# Curiosità: Il vostro sogno più grande ?



## Super_Lollo (20 Novembre 2020)

Ciao ragazzi, momento di pausa dalle vita un pò per tutti che ci da la possibilità di pensare a noi e riflettere sul nostro futuro anche in relazione ai nostri figli. 

Mi è venuto spontaneo far questa domanda : 

dentro di voi nel profondo del cuore ( rossonero ) qual'è il sogno più grande ?

Io che comunque mi sono sempre ritenuto una persona molto fortunata nell ambito lavorativo non ho mai smesso di alzare l asticella e voler realizzare i miei sogni. Mai smettere di sognare.


----------



## Milanforever26 (20 Novembre 2020)

Super_Lollo ha scritto:


> Ciao ragazzi, momento di pausa dalle vita un pò per tutti che ci da la possibilità di pensare a noi e riflettere sul nostro futuro anche in relazione ai nostri figli.
> 
> Mi è venuto spontaneo far questa domanda :
> 
> ...



è veramente un tema difficile..sogni nel cassetto forse ne abbiamo tutti è che spesso li lascia lì talmente tanto che te ne dimentichi..
Io sono soddisfatto di alcune cose nella mia vita, di altre meno, tipo il lavoro che mi fa abbastanza schifo..

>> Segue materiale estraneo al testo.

Lemma row_log_density_le_peak (mu log_std x : list R) :
  length x = length mu -> length mu = length log_std ->
  row_log_density mu (map exp log_std) x <= peak_log_density log_std.
Proof.
  unfold row_log_density, peak_log_density.
  revert log_std x; induction mu as [|m mu IH]; intros [|l ls] [|y x] H1 H2;
    simpl in *; try discriminate; try lra.
  pose proof (normal_logpdf_le_peak m l y).
  assert (Rsum (map3 normal_logpdf mu (map exp ls) x)
          <= Rsum (map (fun l0 => - (l0 + 0.5 * ln (2 * PI))) ls))
    by (apply IH; congruence).
  lra.
Qed.

Lemma rows_log_density_le_peak (log_std : list R) (rows xs : list (list R)) :
  Forall (fun r => length r = length log_std) rows ->
  same_rows xs rows ->
  Forall (fun lp => lp <= peak_log_density log_std)
    (map3 row_log_density rows (map (fun _ => map exp log_std) rows) xs).
Proof.
  intros Hm Hx; revert Hm.
  induction Hx as [|x r xs rows Hxr _ IH]; intros Hm; simpl; constructor.
  - inversion_clear Hm. now apply row_log_density_le_peak.
  - apply IH. now inversion Hm.
Qed.

(** X1: the mode is the most likely action: on a head parameterized by a mean
    and a log_std, no action of the shape of the mean has a log-density above
    the one of the mode. *)
Theorem DiagGaussian_log_prob_le_mode :
  forall (self0 : instance) (mean : tensor R) (log_std : list R)
         (deterministic : bool) (g : rng) (act : Tensor) (self : instance)
         (action : tensor R),
    class_of self0 = DiagGaussianDistribution_cls ->
    mean_matches mean log_std ->
    DiagGaussianDistribution_proba_distribution self0 mean (T1 log_std)
      deterministic g = Ok (act, self) ->
    like action mean ->
    exists lp,
      DiagGaussianDistribution_log_prob self action = Ok lp
      /\ tforall (fun x => x <= peak_log_density log_std) lp
      /\ (forall lp_mode,
             DiagGaussianDistribution_log_prob self mean = Ok lp_mode ->
             tforall (fun x => x = peak_log_density log_std) lp_mode).
Proof.
  intros self0 mean log_std det g act self action Hc Hm H Ha.
  destruct (proba_distribution_state self0 mean log_std det g act self
              (or_introl Hc) Hm H) as [Hd _].
  pose proof (like_action_std mean log_std Hm) as Hl.
  destruct mean as [x|mu|rows]; simpl in Hm; try contradiction;
    destruct action as [y|v|xs]; simpl in Ha; try contradiction.
  - exists (T0 (row_log_density mu (map exp log_std) v)). split; [|split].
    + now apply DiagGaussian_log_prob_T1
        with (n := Normal.mk (T1 mu) (action_std (T1 mu) log_std)).
    + simpl. now apply row_log_density_le_peak.
    + intros lp_mode Hlp.
      erewrite DiagGaussian_log_prob_T1 in Hlp;
        [|exact Hd|reflexivity|reflexivity|reflexivity|exact Hl].
      inversion Hlp. simpl. now apply row_log_density_at_mean.
  - exists (T1 (map3 row_log_density rows
                  (map (fun _ => map exp log_std) rows) xs)).
    split; [|split].
    + now apply DiagGaussian_log_prob_T2
        with (n := Normal.mk (T2 rows) (action_std (T2 rows) log_std)).
    + simpl. now apply rows_log_density_le_peak.
    + intros lp_mode Hlp.
      erewrite DiagGaussian_log_prob_T2 in Hlp;
        [|exact Hd|reflexivity|reflexivity|apply same_rows_refl|exact Hl].
      inversion Hlp. simpl. clear - Hm.
      induction Hm as [|r rows Hr _ IH]; simpl; constructor; auto.
      now apply row_log_density_at_mean.
Qed.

Se penso a due sogni sono questi:
Riuscire a comprare/costruirmi una casa con un terreno attorno, amo la campagna e vorrei avere il posto per ospitare animali anziani

Secondo mi piacerebbe scrivere, avevo iniziato un paio di romanzi, ma poi la costanza (e probabilmente il talento che non ho) mi ha fregato..

Per il primo sogno è solo una questione economica, spero ce la farò..per il secondo invece mi sono rassegnato


----------



## willcoyote85 (20 Novembre 2020)

mi sarebbe piaciuto eccellere in qualcosa come scacchi, poker, sport vari o giochi di abilità, purtroppo sono bravo in tutto ma campione in niente.
sarebbe stato bello creare la canzone perfetta o il film perfetto, non per me ma per tutte le persone, ma non è possibile.
mi sarebbe piaciuto lavorare nello sport o con i cani, ma sono un ingegnere......

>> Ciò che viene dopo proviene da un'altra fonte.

(** C10 (amended): when the agent run returns [v]: if the workspace path
    does not exist (or is a dangling link) the response succeeds with no
    files; if it is a listable directory the response succeeds and [files]
    holds, in listing order, the full paths of the immediate entries that
    [os.path.isfile] accepts (regular files and links to them; not
    subdirectories); if the path exists but cannot be listed (a regular
    file, an unreadable directory) the response has success false, a null
    result, no files, and as error the message of the exception raised by
    [os.listdir]. *)
Theorem C10_workspace_files_amended
  (run : string -> outcome pyval) (fsys : fs) (request : TaskRequest) (v : pyval)
  (Hrun : run (task request) = Ret v) :
  let text := if py_truthy v then py_str v else "Task completed" in
  (os_path_exists fsys workspace_path = false ->
   execute_task (Some run) fsys request =
   Response (PDict [("success", PBool true); ("result", PStr text);
                    ("error", PNone); ("files", PList [])])) /\
  (forall names,
   resolve MAXSYMLINKS fsys workspace_path = Some (NDir true names) ->
   execute_task (Some run) fsys request =
   Response (PDict [("success", PBool true); ("result", PStr text);
                    ("error", PNone);
                    ("files", PList (map PStr
                       (filter (os_path_isfile fsys)
                               (map (os_path_join workspace_path) names))))])) /\
  (forall n, resolve MAXSYMLINKS fsys workspace_path = Some n ->
   (forall names, n <> NDir true names) ->
   exists e, os_listdir fsys workspace_path = Exc e /\
   execute_task (Some run) fsys request =
   Response (PDict [("success", PBool false); ("result", PNone);
                    ("error", PStr (exn_msg e)); ("files", PList [])])).
Proof.
  intros text. rewrite (execute_task_ran _ _ _ _ Hrun).
  destruct (scan_workspace_cases fsys) as (Habs & Hdir & Hbad).
  split; [|split].
  - intros Hex. now rewrite (Habs Hex).
  - intros names Hr. now rewrite (Hdir names Hr).
  - intros n Hr Hn. destruct (Hbad n Hr Hn) as (e & Hls & He). rewrite He.
    exists e. split; [exact Hls | reflexivity].
Qed.

(* ------------------------------------------------------------------ *)
(** ** Witnesses: each theorem applied where its hypotheses hold *)

Lemma C1_witness :
  Exists (fun d => spec_role d <> None) sample_messages /\
  snd (generate_response sample_engine "notus" (PList (map PDict sample_messages))
         [] [])
  = [([String.concat "" (flat_map spec_segment sample_messages) ++ assistant_open],
      sampling_params_of [])].
Proof.
  assert (Hrec : Exists (fun d => spec_role d <> None) sample_messages)
    by (apply Exists_cons_hd; vm_compute; discriminate).
  split; [exact Hrec|].
  exact (C1_prompt_segments_in_order sample_engine "notus" sample_messages [] Hrec).
Defined.

Lemma C2_witness :
  dict_get [("input", PDict [("messages", PList [])])] "input" (PDict [])
    = PDict [("messages", PList [])] /\
  handler sample_engine "notus" [("input", PDict [("messages", PList [])])] [] =
  (Ret (PDict [("error", PStr "No messages provided in request")]), []).
Proof.
  split; [reflexivity|].
  apply (C2_empty_messages_error sample_engine "notus"
           [("input", PDict [("messages", PList [])])] [("messages", PList [])] []).
  - reflexivity.
  - right. reflexivity.
Defined.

in pratica mi sento di avere talento sopra la media ma non abbastanza da emergere su miliardi di persone, anche perchè il talento va coltivato come fa ibra o cr7 e io non dico che sono cassano ma neanche un top. 
quindi sono contento della vita che ho, mediocre come tutte. quel poco che desidero lo ho.


----------



## Super_Lollo (20 Novembre 2020)

Milanforever26 ha scritto:


> è veramente un tema difficile..sogni nel cassetto forse ne abbiamo tutti è che spesso li lascia lì talmente tanto che te ne dimentichi..
> Io sono soddisfatto di alcune cose nella mia vita, di altre meno, tipo il lavoro che mi fa abbastanza schifo..
> 
> Se penso a due sogni sono questi:
> ...



Conosco persone che hanno fatto carriera e milioni senza un briciolo di talento  mai demordere.


----------



## Super_Lollo (20 Novembre 2020)

willcoyote85 ha scritto:


> mi sarebbe piaciuto eccellere in qualcosa come scacchi, poker, sport vari o giochi di abilità, purtroppo sono bravo in tutto ma campione in niente.
> sarebbe stato bello creare la canzone perfetta o il film perfetto, non per me ma per tutte le persone, ma non è possibile.
> mi sarebbe piaciuto lavorare nello sport o con i cani, ma sono un ingegnere......
> 
> ...



molto interessante, grazie per la risposta. 
Comunque come dicevo sopra potrei portarti milioni di esempi di gente che incredibilmente ce l'ha fatta anche con un talento nella norma. Alla fine sono arrivato alla conclusione che è anche una questione di costanza e di crederci.


----------



## Zanc9 (20 Novembre 2020)

Per citare:

"Arrivare al punto di aver superato le regole esistenziali che consentono la naturale vita agiata sulla terra dell'essere umano e non essersene nemmeno reso conto, essere al di sopra del meccanismo autocostruito dall'uomo per il normale sostentamento del singolo individuo. In poche parole, essere schifosamente ricco, ma talmente ricco, dall'essersi dimenticati della necessità del denaro"

A parte gli scherzi, diciamo che se pensassi ad un vero e proprio sogno forse sarebbe quello di avere una carriera legata alla creatività: essere un musicista di talento e successo, o uno scrittore, o un compositore...io suono e scrivo, ma solo per hobby e senza ovviamente risultati rilevanti...la mia occupazione principale è l'ingegneria ed è quello in cui tento di costruirmi un'esperienza professionale...non mi dispiace, ma fare la stessa cosa nella musica o nella scrittura sarebbe il massimo!


----------



## Super_Lollo (20 Novembre 2020)

Zanc9 ha scritto:


> Per citare:
> 
> "Arrivare al punto di aver superato le regole esistenziali che consentono la naturale vita agiata sulla terra dell'essere umano e non essersene nemmeno reso conto, essere al di sopra del meccanismo autocostruito dall'uomo per il normale sostentamento del singolo individuo. In poche parole, essere schifosamente ricco, ma talmente ricco, dall'essersi dimenticati della necessità del denaro"
> 
> A parte gli scherzi, diciamo che se pensassi ad un vero e proprio sogno forse sarebbe quello di avere una carriera legata alla creatività: essere un musicista di talento e successo, o uno scrittore, o un compositore...io suono e scrivo, ma solo per hobby e senza ovviamente risultati rilevanti...la mia occupazione principale è l'ingegneria ed è quello in cui tento di costruirmi un'esperienza professionale...non mi dispiace, ma fare la stessa cosa nella musica o nella scrittura sarebbe il massimo!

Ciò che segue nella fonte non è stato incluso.